ETA ha buscado como primer objetivo unos uniformados con sus familias considerando, quizás, que sería más aceptable para sus seguidores un atentado contra la Guardia Civil, el Cuerpo Nacional de Policía o la Ertzaintza, aunque a estas alturas las tragaderas de buena parte de los miembros de la izquierda abertzale son tales que no rechistarán haga la banda lo que haga.
Una de las pocas cosas que parece haber aprendido ETA de los últimos años del IRA es el gusto por una determinada escenografía terrorista.

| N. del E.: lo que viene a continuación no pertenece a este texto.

Lemma handleSubmit_correct (st : state) :
  judgedCorrect st = true ->
  judgedCorrect (handleSubmit st) = true
  /\ exists (r : response) (ip : string),
       currentResponse (handleSubmit st) = Some r
       /\ isCorrect r = true
       /\ isIpInNetwork ip (networkAddress st) (subnetMask st) = true
       /\ message r
          = ("Correct! The IP address " ++ ip ++ " belongs to the network "
               ++ networkAddress st ++ "/" ++ subnetMask st)
              ++ (if 5 <=? correctAnswers st + 1 then " Game completed!" else "")
       /\ submissions (handleSubmit st)
          = (submissions st
               ++ [ {| entry := r; attemptNumber := totalAttempts st + 1 |} ])%list.
Proof.
  intros J. split.
  - pose proof (handleSubmit_userInput st) as U. rewrite J in U.
    rewrite andb_false_r in U.
    destruct (handleSubmit_network st) as (N & M & _).
    unfold judgedCorrect in J |- *. now rewrite U, N, M.
  - revert J. unfold judgedCorrect, handleSubmit.
    cbn [userInput networkAddress subnetMask score correctAnswers totalAttempts
         gameCompleted submissions currentResponse errorMessage
         waitingForContinue randomCalls set_attempts].
    destruct (validateIpAddress (userInput st)) as [e|n]; [discriminate|].
    destruct (isIpInNetwork (or_else n (userInput st))
                (networkAddress st) (subnetMask st)) eqn:I; [|discriminate].
    intros _.
    cbn [userInput networkAddress subnetMask score correctAnswers totalAttempts
         gameCompleted submissions currentResponse errorMessage
         waitingForContinue randomCalls set_scores].
    destruct (5 <=? correctAnswers st + 1);
      cbn [userInput networkAddress subnetMask score correctAnswers totalAttempts
           gameCompleted submissions currentResponse errorMessage
           waitingForContinue randomCalls set_attempts set_scores set_flags
           set_input record_response];
      eexists; exists (or_else n (userInput st));
      (split; [reflexivity|]); (split; [reflexivity|]); (split; [exact I|]);
      (split; [|reflexivity]).
    + reflexivity.
    + cbn [generateResponse message]. symmetry. apply append_empty.
Qed.

(** ** The history kept in [submissions] *)

Section History.

Variable random : nat -> Q.

Lemma history_submit (st : state) :
  totalAttempts st = Z.of_nat (List.length (submissions st))
  /\ score st = correctCount (Final.allSubmissions (getFinalResults st))
  /\ wellNumbered (Final.allSubmissions (getFinalResults st)) ->
  totalAttempts (handleSubmit st)
  = Z.of_nat (List.length (submissions (handleSubmit st)))
  /\ score (handleSubmit st)
     = correctCount (Final.allSubmissions (getFinalResults (handleSubmit st)))
  /\ wellNumbered (Final.allSubmissions (getFinalResults (handleSubmit st))).
Proof.
  unfold getFinalResults. cbn [Final.allSubmissions].
  intros (T & S & W).
  destruct (handleSubmit_submissions st) as (r & E & _ & C & Sc & _).
  rewrite E, map_app, handleSubmit_totalAttempts, length_app.
  cbn [map entry attemptNumber List.length].
  rewrite correctCount_snoc. cbn [Final.isCorrect entry].
  rewrite handleSubmit_score in Sc |- *. rewrite C.
  split; [lia|]. split; [destruct (judgedCorrect st); lia|].
  apply wellNumbered_snoc.
  - exact W.
  - cbn [Final.attemptNumber]. rewrite length_map. lia.
  - cbn [Final.scoreAtAttempt entry]. rewrite correctCount_snoc.
    cbn [Final.isCorrect entry]. rewrite Sc. destruct (judgedCorrect st); lia.
Qed.

Lemma history_invariant (st : state) :
  reachable random st ->
  totalAttempts st = Z.of_nat (List.length (submissions st))
  /\ score st = correctCount (Final.allSubmissions (getFinalResults st))
  /\ wellNumbered (Final.allSubmissions (getFinalResults st)).
Proof.
  induction 1 as [|e st R IH].
  - split; [reflexivity|]. split; [reflexivity|]. exact wellNumbered_nil.
  - destruct e as [text|key| | |]; cbn [handler].
    + exact IH.
    + unfold handleKeyPress.
      destruct ((key =? "Enter")%string && negb (gameCompleted st));
        [now apply history_submit | exact IH].
    + now apply history_submit.
    + unfold continueToNextQuestion.
      destruct (correctAnswers st <? 5); exact IH.
    + split; [reflexivity|]. split; [reflexivity|]. exact wellNumbered_nil.
Qed.

End History.

(** In every state the handlers reach, what [getFinalResults] reports is
    consistent with the history it lists: the number of questions attempted
    is the length of the list, the total score and the number of correct
    answers are the number of entries judged correct, the entries are
    numbered 1, 2, ... in order, and each carries as its score the number
    of entries judged correct up to and including itself. *)
Theorem getFinalResults_history :
  forall (random : nat -> Q) (st : state),
    reachable random st ->
    let results := getFinalResults st in
    Final.totalQuestionsAttempted results
    = Z.of_nat (List.length (Final.allSubmissions results))
    /\ Final.totalScore results = Final.totalCorrectAnswers results
    /\ Final.totalCorrectAnswers results
       = correctCount (Final.allSubmissions results)
    /\ wellNumbered (Final.allSubmissions results)
    /\ (forall s : Final.summary,
          In s (Final.allSubmissions results) ->
          1 <= Final.attemptNumber s <= Final.totalQuestionsAttempted results
          /\ 0 <= Final.scoreAtAttempt s <= Final.totalScore results).
Proof.
  intros random st R results.
  destruct (history_invariant random st R) as (T & S & W).
  pose proof (proj1 (reachable_invariant random st R)) as SC.
  fold results in S, W.
  assert (L : Final.totalQuestionsAttempted results
              = Z.of_nat (List.length (Final.allSubmissions results))).
  { unfold results, getFinalResults.
    cbn [Final.totalQuestionsAttempted Final.allSubmissions].
    now rewrite length_map. }
  change (Final.totalScore results) with (score st).
  change (Final.totalCorrectAnswers results) with (correctAnswers st).
  split; [exact L|]. split; [exact SC|]. split; [now rewrite <- SC|].
  split; [exact W|].
  intros s I. apply in_split in I as (pre & post & E).
  destruct (W pre s post E) as [A B]. rewrite A, B, L, S, E.
  rewrite length_app. cbn [List.length].
  replace (pre ++ s :: post)%list with ((pre ++ [s]) ++ post)%list
    by (rewrite <- app_assoc; reflexivity).
  rewrite (correctCount_app (pre ++ [s]) post).
  pose proof (correctCount_range (pre ++ [s])).
  pose proof (correctCount_range post). lia.
Qed.

Lemma getFinalResults_history_witness :
  let st :=
    handler zeros_then_halves ClickSubmit
      (handler zeros_then_halves (TypeText "0.0.0.9")
         (handler zeros_then_halves ClickSubmit
            (handler zeros_then_halves (TypeText "9.9.9.9")
               (mounted zeros_then_halves)))) in
  Final.totalQuestionsAttempted (getFinalResults st) = 2
  /\ Final.totalCorrectAnswers (getFinalResults st) = 1
  /\ wellNumbered (Final.allSubmissions (getFinalResults st)).
Proof.
  intros st.
  pose proof (reach_handler _ ClickSubmit _
                (reach_handler _ (TypeText "0.0.0.9") _
                   (reach_handler _ ClickSubmit _
                      (reach_handler _ (TypeText "9.9.9.9") _
                         (reach_mounted zeros_then_halves))))) as R.
  fold st in R.
  pose proof (getFinalResults_history zeros_then_halves st R) as H.
  split; [vm_compute; reflexivity|]. split; [vm_compute; reflexivity|].
  exact (proj1 (proj2 (proj2 (proj2 H)))).
Defined.

(** ** The question on display *)

Lemma zeros_then_halves_range (n : nat) :
  (0 <= zeros_then_halves n)%Q /\ (zeros_then_halves n < 1)%Q.
Proof.
  unfold zeros_then_halves. destruct (n <? 4)%nat; split;
    first [discriminate | reflexivity].
Qed.

Section Question.

Variable random : nat -> Q.
Hypothesis random_range : forall n : nat, (0 <= random n)%Q /\ (random n < 1)%Q.

Lemma initGame_shown (st : state) :
  (exists a b c : Z,
      wellFormed (Octets a b c 0)
      /\ networkAddress (initGame random st) = render (Octets a b c 0))
  /\ In (subnetMask (initGame random st)) commonMasks.
Proof.
  split.
  - pose proof (random_range (randomCalls st + 1)) as [A0 A1].
    pose proof (random_range (randomCalls st + 2)) as [B0 B1].
    pose proof (random_range (randomCalls st + 3)) as [C0 C1].
    pose proof (floor_scaled_range _ 256 A0 A1 ltac:(lia)) as Ra.
    pose proof (floor_scaled_range _ 256 B0 B1 ltac:(lia)) as Rb.
    pose proof (floor_scaled_range _ 256 C0 C1 ltac:(lia)) as Rc.
    exists (floor_scaled (random (randomCalls st + 1)) 256),
           (floor_scaled (random (randomCalls st + 2)) 256),
           (floor_scaled (random (randomCalls st + 3)) 256).
    split; [|reflexivity].
    unfold wellFormed, isOctet; cbn [octet0 octet1 octet2 octet3]. lia.
  - cbn [initGame subnetMask].
    destruct (random_range (randomCalls st)) as [U0 U1].
    now apply generateRandomSubnetMask_pool.
Qed.

Lemma question_invariant (st : state) :
  reachable random st ->
  (exists a b c : Z,
      wellFormed (Octets a b c 0)
      /\ networkAddress st = render (Octets a b c 0))
  /\ In (subnetMask st) commonMasks.
Proof.
  induction 1 as [|e st R IH].
  - apply initGame_shown.
  - destruct e as [text|key| | |]; cbn [handler].
    + exact IH.
    + unfold handleKeyPress.
      destruct ((key =? "Enter")%string && negb (gameCompleted st)); [|exact IH].
      destruct (handleSubmit_network st) as (N & M & _). now rewrite N, M.
    + destruct (handleSubmit_network st) as (N & M & _). now rewrite N, M.
    + unfold continueToNextQuestion.
      destruct (correctAnswers st <? 5); [apply initGame_shown | exact IH].
    + apply initGame_shown.
Qed.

El atentado de Barajas del 30 de diciembre o el coche bomba de ayer, en mitad de una población, parecen la emulación pobre de los 'espectaculares' del IRA, esas acciones perpetradas con grandes cantidades de explosivo en zonas urbanas que provocaban unos efectos materiales devastadores y que tenían su correspondiente rédito en repercusión mediática y desmoralización social. ETA quiso también en 1999 romper la tregua con uno de esos atentados en Madrid, pero la acción policial se lo impidió.
Tras el breve parón que siguió al 11-M, ETA decidió volver a reanudar el terrorismo poco a poco, con artefactos de muy poca potencia al principio, para que los ciudadanos fueran mentalizándose de que seguían en activo y que no iban a desaparecer por mucha conmoción social que provocaran los atentados. En cambio, tras la tregua del pasado año el interés de los dirigentes de ETA ha sido materializar la ruptura con el máximo espectáculo posible y por eso, los cuatro intentos que ha hecho desde el 5 de junio fueron todos con coche bomba. Los tres primeros fueron abortados por la acción policial, pero el cuarto no ha podido ser evitado.
Cuando el IRA atentó en el Gran Hotel de Brighton en el que se alojaba la plana mayor del Partido Conservador, en 1984, uno de los portavoces terroristas expresó su rabia por haber fallado en el objetivo principal, que era matar a Margaret Thatcher, indicando que la 'dama de hierro' necesitaría suerte todos los días, mientras que a ellos les bastaba con tener suerte un solo día. Puede que ETA tenga suerte un día y cometa un crimen, pero si la sociedad y las instituciones le hacen frente con firmeza, no podrá conseguir sus objetivos por muchos asesinatos que lleve a cabo.